[[ Dataset content open ]]
(* ===== verification/BartFilter.v ===== *)
(** * The packet filter over routing tables (ts_bart_packetfilter/src/lib.rs)

    Rules have numbers; each component of a rule is stored in a structure of its own that
    maps a packet's field to the set of rules it satisfies, and the rules of a packet are the
    intersection of the sets. *)

From S2P Require Import Prelude Bitset DynBitset IpNet IpTrie RoutingTable IdSets PortTrie CapLookup DstLookup PacketFilter.
Import DynBitset IpNet RoutingTable IdSets PacketFilter.

Module BartFilter.

Section Model.
Context `{HI : Ipnet} {Tb It : Type} `{HR : !RoutingTable Tb IdSet It}.

Record RulesetEntry : Type := mkEntry { ruleset : list Rule; rule_ids : IdSet }.

Record BartFilter : Type := mkFilter {
  caps : CapLookup.CapLookup;
  srcs : Tb;
  dsts : DstLookup.DstMatchLookup Tb;
  ip_protos : gmap Z IdSet;
  rules_to_rulesets : list (option string);
  rule_freelist : IdSet;
  rulesets : gmap string RulesetEntry;
}.

(** [BartFilter::default()], from an empty table. *)
Definition default (t : Tb) : BartFilter :=
  mkFilter CapLookup.default t (DstLookup.mkLookup t PortTrie.EMPTY [] [] empty) ∅ [] empty ∅.

Definition rules_and_ids (self : RulesetEntry) : list (nat * Rule) := zip (bits 1 (rule_ids self)) (ruleset self).

(** ** The loops over the fields of a rule *)

Fixpoint set_protos (m : gmap Z IdSet) (protos : list Z) (rule_id : nat) : outcome (gmap Z IdSet) :=
  match protos with
  | [] => mret m
  | proto :: protos =>
      s ← set 1 (match m !! proto with Some s => s | None => empty end) rule_id;
      set_protos (<[proto := s]> m) protos rule_id
  end.

Fixpoint clear_protos (m : gmap Z IdSet) (protos : list Z) (rule_id : nat) : outcome (gmap Z IdSet) :=
  match protos with
  | [] => mret m
  | proto :: protos =>
      '(remove, m) ←
        match m !! proto with
        | Some rules => rules ← DynBitset.clear 1 rules rule_id; mret (is_empty rules, <[proto := rules]> m)
        | None => mret (false, m)
        end;
      clear_protos (if remove : bool then base.delete proto m else m) protos rule_id
  end.

Fixpoint insert_caps (c : CapLookup.CapLookup) (names : list string) (rule_id : nat) : outcome CapLookup.CapLookup :=
  match names with
  | [] => mret c
  | name :: names => '(_, c) ← CapLookup.insert c name rule_id; insert_caps c names rule_id
  end.

Fixpoint remove_caps (c : CapLookup.CapLookup) (names : list string) (rule_id : nat) : outcome CapLookup.CapLookup :=
  match names with
  | [] => mret c
  | name :: names => c ← CapLookup.remove c rule_id name; remove_caps c names rule_id
  end.

Fixpoint insert_dsts (d : DstLookup.DstMatchLookup Tb) (l : list DstMatch) (rule_id : nat) : outcome (DstLookup.DstMatchLookup Tb) :=
  match l with
  | [] => mret d
  | dst :: l => d ← DstLookup.insert d rule_id dst; insert_dsts d l rule_id
  end.

Fixpoint remove_dsts (d : DstLookup.DstMatchLookup Tb) (l : list DstMatch) (rule_id : nat) : outcome (DstLookup.DstMatchLookup Tb) :=
  match l with
  | [] => mret d
  | dst :: l => d ← DstLookup.remove d rule_id dst; remove_dsts d l rule_id
  end.

(** [for rule_id in entry.rule_ids.bits() { self.rules_to_rulesets[rule_id] = None; }] *)
Fixpoint forget_ids (v : list (option string)) (ids : list nat) : outcome (list (option string)) :=
  match ids with
  | [] => mret v
  | id :: ids => v ← store v id None; forget_ids v ids
  end.

(** ** Operations *)

Definition compact (self : BartFilter) : outcome BartFilter :=
  let v := trim (rules_to_rulesets self) in
  f ← zero_from 1 (rule_freelist self) (length v);
  mret (mkFilter (caps self) (srcs self) (dsts self) (ip_protos self) v f (rulesets self)).

(** The body of the loop of [remove] over the rules. *)
Definition remove_rule (self : BartFilter) (rule_id : nat) (rule : Rule) : outcome BartFilter :=
  m ← clear_protos (ip_protos self) (protos rule) rule_id;
  d ← remove_dsts (dsts self) (dst rule) rule_id;
  c ← remove_caps (caps self) (src_caps (src rule)) rule_id;
  t ← modify_each (srcs self) (pfxs (src rule)) (clear_id rule_id);
  mret (mkFilter c t d m (rules_to_rulesets self) (rule_freelist self) (rulesets self)).

Fixpoint remove_rules (self : BartFilter) (l : list (nat * Rule)) : outcome BartFilter :=
  match l with
  | [] => mret self
  | (rule_id, rule) :: l => self ← remove_rule self rule_id rule; remove_rules self l
  end.

Definition remove (self : BartFilter) (ruleset_name : string) : outcome BartFilter :=
  match rulesets self !! ruleset_name with
  | None => mret self
  | Some entry =>
      let f := union_inplace (rule_freelist self) (rule_ids entry) in
      v ← forget_ids (rules_to_rulesets self) (bits 1 (rule_ids entry));
      let self := mkFilter (caps self) (srcs self) (dsts self) (ip_protos self) v f (base.delete ruleset_name (rulesets self)) in
      self ← remove_rules self (rules_and_ids entry);
      compact self
  end.

(** The number of a new rule. *)
Definition new_rule_id (v : list (option string)) (f : IdSet) : outcome (nat * list (option string) * IdSet) :=
  '(o, f) ← pop_freelist f;
  match o with
  | Some idx => mret (idx, v, f)
  | None => mret (length v, v ++ [None], f)
  end.

(** The body of the loop of [insert] over the rules; also the numbers given so far. *)
Definition insert_rule (self : BartFilter) (ids : IdSet) (name : string) (rule : Rule) : outcome (BartFilter * IdSet) :=
  '(rule_id, v, f) ← new_rule_id (rules_to_rulesets self) (rule_freelist self);
  ids ← set 1 ids rule_id;
  v ← store v rule_id (Some name);
  m ← set_protos (ip_protos self) (protos rule) rule_id;
  c ← insert_caps (caps self) (src_caps (src rule)) rule_id;
  t ← modify_each (srcs self) (pfxs (src rule)) (set_id rule_id);
  d ← insert_dsts (dsts self) (dst rule) rule_id;
  mret (mkFilter c t d m v f (rulesets self), ids).

Fixpoint insert_rules (self : BartFilter) (ids : IdSet) (name : string) (rules : list Rule) : outcome (BartFilter * IdSet) :=
  match rules with
  | [] => mret (self, ids)
  | rule :: rules => '(self, ids) ← insert_rule self ids name rule; insert_rules self ids name rules
  end.

Definition insert (self : BartFilter) (name : string) (rules : list Rule) : outcome BartFilter :=
  self ← remove self name;
  '(self, ids) ← insert_rules self empty name rules;
  compact (mkFilter (caps self) (srcs self) (dsts self) (ip_protos self) (rules_to_rulesets self) (rule_freelist self)
    (<[name := mkEntry rules ids]> (rulesets self))).

Definition lookup (self : BartFilter) (info : PacketInfo) (names : list string) : outcome IdSet :=
  let src_matches := CapLookup.lookup (caps self) names in
  ip_matches ← rt_lookup (srcs self) (info_src info);
  let all_matches := match ip_matches with Some s => union_inplace src_matches s | None => src_matches end in
  if is_empty all_matches then mret all_matches
  else
    let all_matches := match ip_protos self !! ip_proto info with
                       | Some proto_matches => intersect_inplace all_matches proto_matches
                       | None => clear_all all_matches
                       end in
    if is_empty all_matches then mret all_matches
    else
      dstport_matches ← DstLookup.lookup (dsts self) (info_dst info) (port info);
      mret (intersect_inplace all_matches dstport_matches).

#[global] Instance bart_storage : FilterStorage BartFilter := {|
  insert_dyn self name ruleset := insert self name ruleset;
  PacketFilter.remove self name := remove self name;
  PacketFilter.clear self := mret (mkFilter (CapLookup.clear (caps self)) (rt_clear (srcs self)) (DstLookup.clear (dsts self)) ∅
    [] (clear_all (rule_freelist self)) ∅);
|}.

#[global] Instance bart_filter : Filter BartFilter := {|
  match_for self info names :=
    all_matches ← lookup self info names;
    match first_set all_matches with
    | None => mret None
    | Some rule_id => o ← index (rules_to_rulesets self) rule_id; name ← unwrap o; mret (Some name)
    end;
  matches self info names :=
    all_matches ← lookup self info names;
    mret (negb (is_empty all_matches));
|}.

End Model.
Arguments BartFilter {HI} Tb.
Arguments RulesetEntry {HI}.
End BartFilter.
[[ Dataset content closed ]]
> **About this exercise**
Set down exactly the lines that begin the records and continue through the line bearing "rulesets : gmap string RulesetEntry;"; include both ends.

> **Answer to this task**
(* ===== verification/BartFilter.v ===== *)
(** * The packet filter over routing tables (ts_bart_packetfilter/src/lib.rs)

    Rules have numbers; each component of a rule is stored in a structure of its own that
    maps a packet's field to the set of rules it satisfies, and the rules of a packet are the
    intersection of the sets. *)

From S2P Require Import Prelude Bitset DynBitset IpNet IpTrie RoutingTable IdSets PortTrie CapLookup DstLookup PacketFilter.
Import DynBitset IpNet RoutingTable IdSets PacketFilter.

Module BartFilter.

Section Model.
Context `{HI : Ipnet} {Tb It : Type} `{HR : !RoutingTable Tb IdSet It}.

Record RulesetEntry : Type := mkEntry { ruleset : list Rule; rule_ids : IdSet }.

Record BartFilter : Type := mkFilter {
  caps : CapLookup.CapLookup;
  srcs : Tb;
  dsts : DstLookup.DstMatchLookup Tb;
  ip_protos : gmap Z IdSet;
  rules_to_rulesets : list (option string);
  rule_freelist : IdSet;
  rulesets : gmap string RulesetEntry;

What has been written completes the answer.